Nano Tomi F, Capaldi Dante P I, Yeung Timothy, Chuang Cynthia F, Wang Lei, Descovich Martina
Department of Radiation Oncology, University of California San Francisco, San Francisco, CA, 94143, USA.
Department of Radiation Oncology, Stanford University, Stanford, CA, 94305-6104, USA.
Med Phys. 2020 Dec;47(12):6163-6170. doi: 10.1002/mp.14537. Epub 2020 Oct 28.
To investigate the effects of CT protocol and in-room x-ray technique on CyberKnife (Accuray Inc.) tracking accuracy by evaluating end-to-end tests.
End-to-end (E2E) tests were performed for the different tracking methods (6D skull, fiducial, spine, and lung) using an anthropomorphic head phantom (Accuray Inc.) and thorax phantom (CIRS Inc.). Bolus was added to the thorax phantom to simulate a large patient and to evaluate the performance of lung tracking in a more realistic condition. The phantoms were scanned with a Siemens Sensation Open 24 slice CT at low dose (120 kV, 70 mAs, 1.5 mm slice thickness) and high dose (120 kV, 700 mAs, 1.5 mm slice thickness) to generate low-dose and high-dose digitally reconstructed radiographs (DRRs). The difference in initial phantom alignment, Δ(Align), and in total targeting accuracy, E2E, were obtained for all tracking methods with low- and high-dose DRRs. Additionally, Δ(Align) was determined for different in-room x-ray imaging techniques (0.5 to 50 mAs and 100 to 140 kV) using a low-dose lung tracking plan.

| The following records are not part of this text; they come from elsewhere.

(* ===== verification/Scheduler.v ===== *)
(** * The scheduler refines an abstract one

    The abstract scheduler works on the PCBs and on the lists of the queues, with no
    pointers: [spec_make_ready], [spec_wake], [spec_next].  [kq_ok] ties a kernel state
    to the lists: every queue holds the kind of entry it is for, every live PCB owns
    its entries.  The theorems state that the C code computes what the abstract
    scheduler does. *)

From S2P Require Import Prelude Framework Queue Memory Mmu KernelBrk BootMemory State Process Ipc.
From S2P Require Import Exit Tty Loader Syscalls Trap KernelStart Machine.

Abbreviation qlists := (gmap qid (list eid)).

(** Which entries a queue is for. *)
Definition fits (q : qid) (e : eid) : bool :=
  match q, e with
  | QReady, EReady _ | QChildren _, EChild _ | QIpc _, EBlock _ | QTtyRead _, EBlock _
  | QTtyWrite _, EBlock _ | QTtyInput _, ELine _ => true
  | _, _ => false
  end.

(** The process an entry belongs to. *)
Definition entry_proc (e : eid) : option Z :=
  match e with EReady p | EBlock p | EChild p => Some p | ELine _ => None end.

Record kq_ok (s : kst) (c : qlists) : Prop := {
  kq_abs : qabs (k_queues s) c;
  kq_fits : forall q l e, c !! q = Some l -> e ∈ l -> fits q e = true;
  kq_live : forall q l e p, c !! q = Some l -> e ∈ l -> entry_proc e = Some p -> is_Some (pcbs s !! p);
  kq_owner : forall p e, is_Some (pcbs s !! p) -> entry_proc e = Some p ->
    owner_of (k_queues s) (QEnt e) = Some p;
  kq_nonnull : pcbs s !! 0 = None;
  kq_ready : is_Some (c !! QReady)
}.

Section Scheduler.
Context {F : Framework} {T : Mmu}.

(** ** The abstract scheduler *)

(** PCBs and queues, without pointers. *)
Abbreviation sstate := (gmap Z PCB * qlists)%type.

Definition spec_make_ready (idle p : Z) (st : sstate) : sstate :=
  let '(P, c) := st in
  if (p =? 0) || (p =? idle) then st
  else match P !! p with
       | None => st
       | Some pcb =>
           if decide (state pcb = PROC_ZOMBIE) then st
           else (<[p := set_state PROC_READY pcb]> P,
                 if decide (queued c (EReady p)) then c else spec_push QReady (EReady p) c)
       end.

(** Has the delay of a blocked process run out? *)
Definition expired (ticks : Z) (pcb : PCB) : bool :=
  bool_decide (state pcb = PROC_BLOCKED) && negb (delay_until pcb =? 0) && (delay_until pcb <=? ticks).

Definition spec_wake_one (idle ticks p : Z) (st : sstate) : sstate :=
  match st.1 !! p with
  | Some pcb =>
      if expired ticks pcb
      then spec_make_ready idle p (<[p := set_delay_until 0 pcb]> st.1, st.2) else st
  | None => st
  end.
Definition spec_wake (idle ticks : Z) (table : list Z) (st : sstate) : sstate :=
  foldl (fun st p => spec_wake_one idle ticks p st) st table.

(** A running process goes to the back of the ready queue. *)
Definition spec_yield (idle current : Z) (st : sstate) : sstate :=
  match st.1 !! current with
  | Some pcb =>
      if decide (state pcb = PROC_RUNNING) then spec_make_ready idle current st else st
  | None => st
  end.

(** The process to run next, and the queues without it. *)
Definition spec_next (idle : Z) (st : sstate) : Z * sstate :=
  match spec_pop QReady st.2 with
  | (Some (EReady p), c') => (p, (st.1, c'))
  | _ => (idle, st)
  end.

Definition spec_schedule (idle current ticks : Z) (table : list Z) (st : sstate) : Z * sstate :=
  spec_next idle (spec_yield idle current (spec_wake idle ticks table st)).

#[local] Arguments spec_make_ready : simpl never.

(** ** Preservation of [kq_ok] *)

Definition with_sched (P : gmap Z PCB) (h : qheap qid eid) (s : kst) : kst :=
  set_k_queues h (set_pcbs P s).

(** PCB fields may change as long as no PCB comes or goes. *)
Lemma kq_ok_pcbs s c P :
  kq_ok s c -> (forall p, is_Some (P !! p) <-> is_Some (pcbs s !! p)) -> kq_ok (set_pcbs P s) c.
Proof.
  intros [Ha Hf Hl Ho Hn Hr] HP. split; simpl; try done.
  - intros. apply HP. by eapply Hl.
  - intros p e Hp. apply Ho. by apply HP.
  - destruct (P !! 0) eqn:H0; [|done]. assert (is_Some (P !! 0)) as [? ?]%HP by eauto. congruence.
Qed.

Lemma kq_ok_pcb s c p pcb pcb' :
  kq_ok s c -> pcbs s !! p = Some pcb -> kq_ok (set_pcbs (<[p := pcb']> (pcbs s)) s) c.
Proof.
  intros Hk Hp. apply kq_ok_pcbs; [done|]. intros p'. destruct (decide (p = p')) as [<-|Hne].
  - rewrite lookup_insert_eq, Hp. split; eauto.
  - by rewrite lookup_insert_ne.
Qed.

(** The queues moved from [c] to [c'] by operations that keep the owners. *)
Lemma kq_ok_queues s c h' c' :
  kq_ok s c -> qabs h' c' -> same_owners (k_queues s) h' ->
  (forall q l e, c' !! q = Some l -> e ∈ l ->
     (exists l0, c !! q = Some l0 /\ e ∈ l0) \/
     fits q e = true /\ exists p, entry_proc e = Some p /\ is_Some (pcbs s !! p)) ->
  is_Some (c' !! QReady) -> kq_ok (set_k_queues h' s) c'.
Proof.
  intros [Ha Hf Hl Ho Hn Hr] Ha' Hso Hnew Hr'. split; simpl; try done.
  - intros q l e Hq He. destruct (Hnew q l e Hq He) as [(l0 & ? & ?)|[? _]]; [by eapply Hf|done].
  - intros q l e p Hq He Hp. destruct (Hnew q l e Hq He) as [(l0 & ? & ?)|(_ & p' & Hp' & ?)].
    + by eapply Hl.
    + by simplify_eq.
  - intros p e Hp He. rewrite (Hso e). by apply Ho.
Qed.

Lemma kq_cell s c p e :
  kq_ok s c -> is_Some (pcbs s !! p) -> entry_proc e = Some p -> cell_of (k_queues s) e.
Proof.
  intros Hk Hp He. pose proof (kq_owner _ _ Hk p e Hp He) as Ho. unfold owner_of in Ho.
  unfold cell_of. destruct (cells (k_queues s) !! QEnt e); [eauto|done].
Qed.

(** Pushing an entry that is in no queue. *)
Lemma kq_push s c q l e p :
  kq_ok s c -> c !! q = Some l -> ~ queued c e -> fits q e = true -> entry_proc e = Some p ->
  is_Some (pcbs s !! p) ->
  exists h', (in_queues (QueuePushBack q e) : K unit) s = Ok tt (set_k_queues h' s) /\
    kq_ok (set_k_queues h' s) (spec_push q e c).
Proof.
  intros Hk Hq Hnq Hfit Hep Hp.
  destruct (QueuePushBack_ok _ _ q l e (kq_abs _ _ Hk) Hq) as (h' & Hr & Ha & Ho); [by eapply kq_cell|done|].
  exists h'. split; [by apply in_queues_run|].
  assert (Hc : spec_push q e c = <[q := l ++ [e]]> c) by (unfold spec_push; by rewrite (alter_Some _ _ _ _ Hq)).
  rewrite Hc. eapply kq_ok_queues; [done|done|done|..].
  - intros q' l' e'. destruct (decide (q = q')) as [<-|Hne].
    + rewrite lookup_insert_eq. intros [= <-] [?| ->%list_elem_of_singleton]%elem_of_app; [left; eauto|].
      right. eauto.
    + rewrite lookup_insert_ne by done. left. eauto.
  - destruct (decide (q = QReady)) as [->|Hne]; [by rewrite lookup_insert_eq|].
    rewrite lookup_insert_ne by done. apply (kq_ready _ _ Hk).
Qed.

(** Popping the front of a queue of process entries. *)
Lemma kq_pop s c q e l p :
  kq_ok s c -> c !! q = Some (e :: l) -> entry_proc e = Some p ->
  exists h', (in_queues (QueuePopFront q) : K _) s = Ok (Some (QEnt e)) (set_k_queues h' s) /\
    entry_owner (QEnt e) (set_k_queues h' s) = Ok p (set_k_queues h' s) /\
    kq_ok (set_k_queues h' s) (<[q := l]> c) /\ ~ queued (<[q := l]> c) e /\ is_Some (pcbs s !! p).
Proof.
  intros Hk Hq Hep. assert (He : e ∈ e :: l) by set_solver.
  destruct (QueuePopFront_ok _ _ q (kq_abs _ _ Hk)) as (h' & Hr & Ha & Ho); [eauto|].
  unfold spec_pop in *. rewrite Hq in *. simpl in *.
  pose proof (kq_live _ _ Hk _ _ _ _ Hq He Hep) as Hlive.
  exists h'. split_and!; [by apply in_queues_run| | | |done].
  - pose proof (kq_owner _ _ Hk p e Hlive Hep) as Howner. rewrite <- (Ho e) in Howner.
    unfold owner_of in Howner. destruct (cells h' !! QEnt e) as [n|] eqn:Hn; [|done].
    simpl in Howner. simplify_eq. unfold entry_owner.
    rewrite (bind_ok _ _ _ _ _ (in_queues_run (load (QEnt e)) (set_k_queues h' s) n h'
      ltac:(unfold load; simpl; by rewrite Hn))). by destruct s.
  - eapply kq_ok_queues; [done|done|done|..].
    + intros q' l' e'. destruct (decide (q = q')) as [<-|Hne].
      * rewrite lookup_insert_eq. intros [= <-] ?. left. exists (e :: l). set_solver.
      * rewrite lookup_insert_ne by done. left. eauto.
    + destruct (decide (q = QReady)) as [->|Hne]; [by rewrite lookup_insert_eq|].
      rewrite lookup_insert_ne by done. apply (kq_ready _ _ Hk).
  - intros (q' & l' & Hq' & He'). pose proof (qabs_nodup _ _ (kq_abs _ _ Hk) _ _ Hq) as Hnd.
    destruct (decide (q = q')) as [<-|Hne].
    + rewrite lookup_insert_eq in Hq'. simplify_eq. by inversion Hnd.
    + rewrite lookup_insert_ne in Hq' by done. apply Hne.
      by eapply (qabs_disjoint _ _ (kq_abs _ _ Hk)).
Qed.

Low-dose CT scans produced images with high noise; however, for these phantoms the targets could be easily delineated on all scans. End-to-end results were less than 0.95 mm for all tracking methods and all plans. The greatest difference in initial alignment Δ(Align) and E2E results between low- and high-dose CT protocols was 0.32 and 0.24 mm, respectively. Similar results were observed with a large thorax phantom. Tracking using different in-room x-ray imaging techniques (mAs) corresponding to low exposures (resulting in high image noise) or high exposure (resulting in image saturation) had alignment accuracy Δ(Align) greater than 1 mm.
End-to-end targeting accuracy within tolerance (<0.95 mm) was obtained for all tracking methods using low-dose CT protocols, suggesting that CT protocol should be set by target contouring needs. Additionally, high tracking accuracy was achieved for in-room x-ray imaging techniques that produce high-quality images.
通过评估端到端测试,研究CT协议和室内X射线技术对射波刀(Accuray公司)跟踪精度的影响。
使用拟人化头部模型(Accuray公司)和胸部模型(CIRS公司),对不同的跟踪方法(6D颅骨、基准点、脊柱和肺部)进行端到端(E2E)测试。在胸部模型中添加 bolus 以模拟大型患者,并在更真实的条件下评估肺部跟踪的性能。使用西门子Sensation Open 24层CT对模型进行低剂量(120 kV,70 mAs,1.5 mm层厚)和高剂量(120 kV,700 mAs,1.5 mm层厚)扫描,以生成低剂量和高剂量数字重建射线照片(DRR)。获得所有跟踪方法在低剂量和高剂量DRR下的初始模型对齐差异Δ(Align)和总靶向精度E2E。此外,使用低剂量肺部跟踪计划,确定不同室内X射线成像技术(0.5至50 mAs和100至140 kV)的Δ(Align)。
低剂量CT扫描产生的图像噪声较高;然而,对于这些模型,目标在所有扫描中都能轻松勾勒出来。所有跟踪方法和所有计划的端到端结果均小于0.95 mm。低剂量和高剂量CT协议之间初始对齐Δ(Align)和E2E结果的最大差异分别为0.32和0.24 mm。在大型胸部模型中也观察到了类似结果。使用对应于低曝光(导致高图像噪声)或高曝光(导致图像饱和)的不同室内X射线成像技术(mAs)进行跟踪时,对齐精度Δ(Align)大于1 mm。
使用低剂量CT协议的所有跟踪方法均获得了公差范围内(<0.95 mm)的端到端靶向精度,这表明CT协议应根据目标轮廓需求进行设置。此外,对于产生高质量图像 的室内X射线成像技术,实现了高跟踪精度。